Indeed, on the kHz range, even the magnetization transients cannot be represented with a single (stretched) exponential. Only a combination of three decay functions is able to properly describe the decay of M ρ as a function of locking frequency, see Fig. 10(b). In the upper part of the figure some selected transients M ρ are shown, in the lower part the transient recorded at 226 K and a locking frequency of 25 kHz is displayed together with the fit used to parameterize its shape; γ i with i=1,2,3 denote the stretching exponents in \(M_{\rho ,i}(t_{\text {lock}}) \propto \exp (-(t_{\text {lock}}/T_{1\rho })^{\gamma _{i}})\). Interestingly, the fast decay at short locking times t lock resembles that of spin-spin relaxation behavior. Further NMR experiments making use of31P spin-lattice relaxation may throw some light on the dynamic situation in Li7 P 3 S 11.

Looking at activation energies from conductivity and impedance spectroscopy, the values deceived from NMR are indeed in agreement with barriers as low as 0.1 eV and 0.2 eV reported for the glass ceramic Li7 P 3 S 11, see the overview in ref. [64] and ref. [52]. Interestingly, purely amorphous Li7 P 3 S 11 needs, however, to be characterized by larger activation energies in the order of 0.35 eV or higher [136]. For Li ion conductors, usually the glassy (or x-ray amorphous) forms represent better ion conductors than their crystalline counterparts, see, e.g., refs. [137143] and ref. [144] for a recent investigation on the thiophosphate Li4 P 2 S 6. Li7 P 3 S 11 constitutes an exception.
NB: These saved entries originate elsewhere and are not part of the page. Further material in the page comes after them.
(* ===== verification/Pic.v ===== *)
(** * i8259.c: the interrupt controllers *)
From S2P Require Import Prelude State Monad.

Definition MASTER_8259_PORT : Z := 0x20.
Definition SLAVE_8259_PORT : Z := 0xA0.
Definition ICW1 : Z := 0x11.
Definition ICW2_MASTER : Z := 0x20.
Definition ICW2_SLAVE : Z := 0x28.
Definition ICW3_MASTER : Z := 0x04.
Definition ICW3_SLAVE : Z := 0x02.
Definition ICW4 : Z := 0x01.
Definition EOI : Z := 0x60.

Section pic.
Context {P : Platform}.

Definition irq_set (f : irq_t -> irq_t) : M unit := modify (set s_irq f).

Definition i8259_init : M unit :=
  outb ICW1 MASTER_8259_PORT ;;
  outb ICW1 SLAVE_8259_PORT ;;
  outb ICW2_MASTER (MASTER_8259_PORT + 1) ;;
  outb ICW2_SLAVE (SLAVE_8259_PORT + 1) ;;
  outb ICW3_MASTER (MASTER_8259_PORT + 1) ;;
  outb ICW3_SLAVE (SLAVE_8259_PORT + 1) ;;
  outb ICW4 (MASTER_8259_PORT + 1) ;;
  outb ICW4 (SLAVE_8259_PORT + 1).

(** [~(1 << irq_num)] on 32 bits. *)
Definition enable_irq (irq_num : Z) : M unit :=
  if irq_num <? 8 then
    let port := MASTER_8259_PORT + 1 in
    b <- inb port ;;
    let val := u8 (Z.land b (Z.lnot (Z.shiftl 1 irq_num))) in
    irq_set (set master_mask (fun _ => val)) ;; outb val port
  else
    let port := SLAVE_8259_PORT + 1 in
    let irq_num := irq_num - 8 in
    b <- inb port ;;
    let val := u8 (Z.land b (Z.lnot (Z.shiftl 1 irq_num))) in
    irq_set (set slave_mask (fun _ => val)) ;; outb val port.

Definition disable_irq (irq_num : Z) : M unit :=
  if irq_num <? 8 then
    let port := MASTER_8259_PORT + 1 in
    b <- inb port ;;
    let val := u8 (Z.lor b (Z.shiftl 1 irq_num)) in
    irq_set (set master_mask (fun _ => val)) ;; outb val port
  else
    let port := SLAVE_8259_PORT + 1 in
    let irq_num := irq_num - 8 in
    b <- inb port ;;
    let val := u8 (Z.lor b (Z.shiftl 1 irq_num)) in
    irq_set (set slave_mask (fun _ => val)) ;; outb val port.

Definition send_eoi (irq_num : Z) : M unit :=
  if irq_num <? 8 then outb (Z.lor EOI (Z.land irq_num 0x07)) MASTER_8259_PORT
  else
    outb (Z.lor EOI 0x02) MASTER_8259_PORT ;;
    outb (Z.lor EOI (irq_num - 8)) SLAVE_8259_PORT.
End pic.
Large amorphous fractions need to be avoided since they seem to hinder the ions to mover easily over long distances. Just recently, a systematic in situ study has been published to find out the optimum synthesis parameters to prepare crystalline Li7 P 3 S 11 as a glass ceramic [145].

4 Conclusions and outlook

All solid-state batteries are expected to become one of the principal actors in battery research for, e.g., electric (hybrid) vehicles. The route to realize such batteries is, however, two-fold. (i) Suitable materials have to be developed and characterized with the help of (physical) solid state chemistry and electrochemistry, then, materials engineering is needed to optimize properties and to find the right synthesis strategies to prepare processable or machineable materials. (ii) In parallel, manufacturing processes have to be developed to enable a cost-effective large scale production of batteries. The second task is as complex as the first that has to deal with conductivities and defect chemistries, the interplay of interfaces as well as chemical and electrochemical stabilities.
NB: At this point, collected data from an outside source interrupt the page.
(* ===== verification/Proc.v ===== *)
(** * process_control.c: process control blocks *)
From S2P Require Import Prelude State Monad Screen.

Definition M_4 : Z := 0x400000.
Definition K_4 : Z := 0x4000.
Definition KERNEL_ADDR : Z := 0x400000.
Definition SENTINEL_PROCESS : Z := 0.
Definition TOTAL_PROCESSES : Z := 7.
Definition MAX_PROCESSES : Z := 6.
Definition FDT_SIZE : Z := 8.
Definition PAGE_SIZE : Z := 1024.
Definition EXEC_BUFFER_SIZE : Z := 128.
Definition ARGS_BUFFER_SIZE : Z := 1024.

Section proc.
Context {P : Platform}.

Definition proc_set (f : proc_t -> proc_t) : M unit := modify (set s_proc f).
Definition get_current_pid : M Z := gets (fun s => current_pid (s_proc s)).

(** [control_blocks[pid]] as a value, and changed by [f]. *)
Definition get_pcb (pid : Z) : M pcb_t :=
  bs <- gets (fun s => control_blocks (s_proc s)) ;; aget bs pid.
Definition upd_pcb (pid : Z) (f : pcb_t -> pcb_t) : M unit :=
  bs <- gets (fun s => control_blocks (s_proc s)) ;;
  b <- aget bs pid ;;
  bs' <- aset bs pid (f b) ;;
  proc_set (set control_blocks (fun _ => bs')).

(** [control_blocks[pid].fd_table[fd]] *)
Definition get_fd_of (pid fd : Z) : M fd_block_t :=
  b <- get_pcb pid ;; aget (fd_table b) fd.
Definition put_fd_of (pid fd : Z) (blk : fd_block_t) : M unit :=
  b <- get_pcb pid ;;
  t <- aset (fd_table b) fd blk ;;
  upd_pcb pid (set fd_table (fun _ => t)).
Definition upd_fd_of (pid fd : Z) (f : fd_block_t -> fd_block_t) : M unit :=
  blk <- get_fd_of pid fd ;; put_fd_of pid fd (f blk).

(** [control_blocks[current_pid].fd_table[fd]] *)
Definition get_fd (fd : Z) : M fd_block_t := p <- get_current_pid ;; get_fd_of p fd.
Definition put_fd (fd : Z) (blk : fd_block_t) : M unit :=
  p <- get_current_pid ;; put_fd_of p fd blk.
Definition upd_fd (fd : Z) (f : fd_block_t -> fd_block_t) : M unit :=
  p <- get_current_pid ;; upd_fd_of p fd f.

(** The value of the pointer variables [file], [dir], [stdin], [stdout] and
    [rtc]: they are set when their table is filled. *)
Definition table_pointer (t : optab) : M (option optab) :=
  ts <- gets (fun s => optables (s_proc s)) ;;
  ret (match ts t with Some _ => Some t | None => None end).

Definition fill_table (t : optab) (o : optable_t) : M unit :=
  proc_set (set optables (fun ts => <[t := Some o]> ts)).

(** A descriptor marked free: flags -1, inode -1, no operations. *)
Definition free_fd (b : fd_block_t) : fd_block_t :=
  mk_fd None (u32 (-1)) (file_position b) (-1).

Definition set_nth_arg (pid i c : Z) : M unit :=
  b <- get_pcb pid ;;
  a <- aset (pcb_args b) i c ;;
  upd_pcb pid (set pcb_args (fun _ => a)).

Definition process_control_block_init : M Z :=
  fill_table stdout_table
    (mk_optable fn_terminal_open fn_terminal_read_fail fn_terminal_write fn_terminal_close) ;;
  fill_table stdin_table
    (mk_optable fn_keyboard_open fn_terminal_read fn_keyboard_write fn_keyboard_close) ;;
  for_up 0 TOTAL_PROCESSES (fun pcbIdx =>
    put_fd_of pcbIdx 0 (mk_fd (Some stdin_table) 0 0 1) ;;
    put_fd_of pcbIdx 1 (mk_fd (Some stdout_table) 0 0 1)) ;;
  fill_table file_table
    (mk_optable fn_file_open fn_file_read fn_file_write fn_file_close) ;;
  fill_table dir_table
    (mk_optable fn_directory_open fn_directory_read fn_directory_write fn_directory_close) ;;
  for_up 0 TOTAL_PROCESSES (fun pcbIdx =>
    for_up 2 FDT_SIZE (fun i => upd_fd_of pcbIdx i free_fd) ;;
    for_up 0 ARGS_BUFFER_SIZE (fun i => set_nth_arg pcbIdx i 0)) ;;
  proc_set (set num_active_processes (fun _ => 0)) ;;
  ret SUCCESS.

Definition first_process_init : M Z :=
  proc_set (set current_pid (fun _ => SENTINEL_PROCESS)) ;;
  let pid := SENTINEL_PROCESS in
  upd_pcb pid (set pcb_pid (fun _ => pid)) ;;
  upd_pcb pid (set pcb_parent (fun _ => pid)) ;;
  h <- gets s_hw ;;
  upd_pcb pid (set pcb_ss (fun _ => cpu_ss h)) ;;
  upd_pcb pid (set pcb_esp (fun _ => cpu_esp h)) ;;
  for_up 1 TOTAL_PROCESSES (fun i => upd_pcb i (set pcb_pid (fun _ => -1))) ;;
  ret pid.

(** Clears the arguments of the current process up to their NUL. *)
Fixpoint clear_args_loop (n : nat) (i pid : Z) : M unit :=
  match n with
  | O => ret tt
  | S n =>
      b <- get_pcb pid ;;
      c <- aget (pcb_args b) i ;;
      if c =? 0 then ret tt
      else set_nth_arg pid i 0 ;; clear_args_loop n (i + 1) pid
  end.
Definition clear_args : M unit :=
  pid <- get_current_pid ;; clear_args_loop (Z.to_nat ARGS_BUFFER_SIZE) 0 pid.

(** The first process from [i] on whose block is free. *)
Fixpoint find_free_pid (n : nat) (i : Z) : M (option Z) :=
  match n with
  | O => ret None
  | S n =>
      b <- get_pcb i ;;
      if pcb_pid b =? -1 then ret (Some i) else find_free_pid n (i + 1)
  end.

Definition create_new_pcb (parent : Z) : M Z :=
  o <- find_free_pid (Z.to_nat (TOTAL_PROCESSES - 1)) 1 ;;
  match o with
  | None => ret FAILURE
  | Some new_pid =>
      upd_pcb new_pid (set pcb_pid (fun _ => new_pid)) ;;
      upd_pcb new_pid (set pcb_parent (fun _ => parent)) ;;
      for_up 2 FDT_SIZE (fun i => upd_fd_of new_pid i free_fd) ;;
      proc_set (set num_active_processes (fun n => n + 1)) ;;
      clear_args ;;
      ret new_pid
  end.

Definition load_pcb (pid ss esp : Z) : M unit :=
  upd_pcb pid (set pcb_ss (fun _ => ss)) ;;
  upd_pcb pid (set pcb_esp (fun _ => esp)).

Definition destroy_pcb (pid : Z) : M Z :=
  upd_pcb pid (set pcb_pid (fun _ => -1)) ;;
  proc_set (set num_active_processes (fun n => n - 1)) ;;
  ret SUCCESS.
End proc.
Over the last couple of years enormous progress has been presented especially if we regard solid electrolytes that exhibit ionic conductivities able to compete with those known for liquids. Currently, we are witnessing an encouraging starting point to develop such systems. If solid batteries with ceramic electrolytes should become the next-generation technology, of course, we have to find and develop even better inorganic conductors also with regard to their energy footprint and environmental friendliness. Some of these highly promising examples have been presented above. They take advantage of fast Li ion dynamics necessary to guarantee a low overall resistance of the battery, at least from the point of view of bulk properties. While conductivity spectroscopy, mostly applied to characterize the electrolytes, is able to monitor (average) activation energies from a rather macroscopic view, NMR may assist in specifying the underling rules that determine fast ion movements. Thanks to its atomic-scale point of view local barriers can be characterized and assigned to the elementary steps of Li+ hopping. The results obtained need to be compared with those from computational chemistry to allow for a meaningful interpretation. Of course, in many cases NMR is also able to provide valuable structural information, e.g., as a function of state of charge or ageing processes, to complement our understanding of solid electrolytes.